** Work request **
If a line in the entries below includes "Hrank", pick it out and copy it.

Stored records

=== Begin Enclosure ===

Lemma result_within_grant path np :
  deny_patterns R = [] -> posix_names path = Some np ->
  (can_read (resolve_access (restricted result) path cx) = true -> can_read (resolve_access (restricted G) path cx) = true) /\
  (can_write (resolve_access (restricted result) path cx) = true -> can_write (resolve_access (restricted G) path cx) = true).
Proof.
  intros Hno Hp. destruct (resolve_access_cases (restricted result) cx path np eq_refl Hcx Hp result_unambiguous) as [(n & Hin & Hnp & Hall)|[-> _]]; [|done].
  set (a := resolve_access (restricted result) path cx) in *. destruct (decide (a = Deny)) as [->|Ha]; [done|].
  destruct (grant_accepted n a Hin Ha) as (e & root & He & Ea & Hr & Hn). destruct (accepted_spec e He) as [HeG _].
  assert ((n, a) ∈ view (restricted G) cx) as HnG by (apply elem_of_view; by exists e, root).
  destruct (resolve_access_cases (restricted G) cx path np eq_refl Hcx Hp HunG) as [(m & Hm & Hmp & Hmax)|[_ Hnone]]; [|by destruct (Hnone n a HnG)].
  destruct (resolve_access (restricted G) path cx) eqn:Eg; [|done|].
  - split; [done|]. intros Hw. apply bool_decide_eq_true in Hw. exfalso. rewrite Hw in *. destruct (Hmax n Write HnG Hnp) as [Hlen|[_ Hrank]]; [|cbn in Hrank; lia].
    assert (n `prefix_of` m) as Hnm by (eapply prefixes_comparable; [exact Hnp|exact Hmp|lia]).
    apply elem_of_view in Hm as (em & rm & Hem & Eam & Hrm & Hnm'). destruct (within em) eqn:Ewm.
    + destruct (accepted_complete em Hem Ewm) as (e1 & He1 & Heq). apply entry_eq_spec in Heq as [Hpe Hae].
      assert ((m, Read) ∈ view (restricted result) cx) as Hres.
      { apply elem_of_view. exists e1, rm. rewrite (shared_path_roots cx e1 em Hcx Hpe). split_and!; [|congruence|done|done]. by apply result_spec. }
      destruct (Hall m Read Hres Hmp) as [|[-> _]]; lia.
    + destruct (refused_read em rm m np e root n Hno Hem Ewm Eam Hrm Hnm' Hmp He Hr Hn Hnm) as (k & Hk & Hkp & Hkl). destruct (Hall k Deny Hk Hkp) as [|[-> _]]; lia.
  - exfalso. apply elem_of_view in Hm as (em & rm & Hem & Eam & Hrm & Hnm').
    pose proof (denial_kept G em rm m np e root n (or_intror eq_refl) Hem Eam Hrm Hnm' Hmp He Hr Hn Hnp) as Hkept.
    destruct (Hall m Deny Hkept Hmp) as [Hlt|[-> Hrank]]; [|destruct a; cbn in Hrank; try lia; done].
    destruct (Hmax n a HnG Hnp) as [|[-> _]]; lia.
Qed.
End Intersection.

(** ** Overlays as policies *)

Definition overlay_entries (p : overlay) : list entry := match ap_file_system p with Some fs => fs_entries fs | None => [] end.

(** What an overlay gives by itself. *)
Definition overlay_policy (p : overlay) : policy := restricted (overlay_entries p).

Lemma resolve_access_empty path cx : resolve_access (restricted []) path cx = Deny.
Proof using Type. unfold resolve_access. cbn. repeat case_match; done. Qed.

=== End Enclosure ===

** Written solution **
  - split; [done|]. intros Hw. apply bool_decide_eq_true in Hw. exfalso. rewrite Hw in *. destruct (Hmax n Write HnG Hnp) as [Hlen|[_ Hrank]]; [|cbn in Hrank; lia].
    destruct (Hall m Deny Hkept Hmp) as [Hlt|[-> Hrank]]; [|destruct a; cbn in Hrank; try lia; done].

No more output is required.